Work task:
Find each line of the entries with the string "list", please, and copy it.

(Saved data entries)

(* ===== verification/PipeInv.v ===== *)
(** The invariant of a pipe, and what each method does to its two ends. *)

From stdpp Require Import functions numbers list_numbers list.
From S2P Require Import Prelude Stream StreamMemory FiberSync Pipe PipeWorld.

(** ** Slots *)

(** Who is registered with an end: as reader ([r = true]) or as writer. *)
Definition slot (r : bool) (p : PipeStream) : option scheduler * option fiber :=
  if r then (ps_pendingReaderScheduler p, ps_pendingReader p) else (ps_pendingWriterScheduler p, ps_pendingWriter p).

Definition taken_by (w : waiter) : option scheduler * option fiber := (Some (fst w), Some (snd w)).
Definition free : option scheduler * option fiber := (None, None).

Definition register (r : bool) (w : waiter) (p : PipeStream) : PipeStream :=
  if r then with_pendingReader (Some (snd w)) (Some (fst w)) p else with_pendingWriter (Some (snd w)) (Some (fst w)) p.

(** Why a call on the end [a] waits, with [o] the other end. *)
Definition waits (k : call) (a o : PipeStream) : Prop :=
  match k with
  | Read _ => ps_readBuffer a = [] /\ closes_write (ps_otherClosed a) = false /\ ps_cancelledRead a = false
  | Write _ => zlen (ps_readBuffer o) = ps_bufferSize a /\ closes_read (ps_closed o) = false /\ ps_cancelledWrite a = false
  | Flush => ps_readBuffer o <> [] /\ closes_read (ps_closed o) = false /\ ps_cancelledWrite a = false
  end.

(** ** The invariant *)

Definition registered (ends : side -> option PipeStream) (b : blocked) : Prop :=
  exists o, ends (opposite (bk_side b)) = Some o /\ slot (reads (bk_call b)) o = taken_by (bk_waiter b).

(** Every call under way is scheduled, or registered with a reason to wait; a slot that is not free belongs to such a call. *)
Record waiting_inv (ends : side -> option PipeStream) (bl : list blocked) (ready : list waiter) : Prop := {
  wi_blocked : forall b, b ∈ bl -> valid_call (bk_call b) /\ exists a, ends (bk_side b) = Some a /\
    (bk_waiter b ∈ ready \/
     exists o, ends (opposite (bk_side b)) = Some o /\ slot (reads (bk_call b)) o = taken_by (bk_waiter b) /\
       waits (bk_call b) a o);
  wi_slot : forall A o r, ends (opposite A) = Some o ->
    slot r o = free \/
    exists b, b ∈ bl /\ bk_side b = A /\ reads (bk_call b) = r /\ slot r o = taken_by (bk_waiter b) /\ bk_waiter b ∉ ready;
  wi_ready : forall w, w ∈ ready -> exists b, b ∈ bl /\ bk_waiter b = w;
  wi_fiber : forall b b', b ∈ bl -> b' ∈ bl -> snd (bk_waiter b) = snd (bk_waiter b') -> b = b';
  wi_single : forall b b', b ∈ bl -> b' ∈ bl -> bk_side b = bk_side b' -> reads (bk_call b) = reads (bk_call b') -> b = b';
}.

Answer section:
From stdpp Require Import functions numbers list_numbers list.
Record waiting_inv (ends : side -> option PipeStream) (bl : list blocked) (ready : list waiter) : Prop := {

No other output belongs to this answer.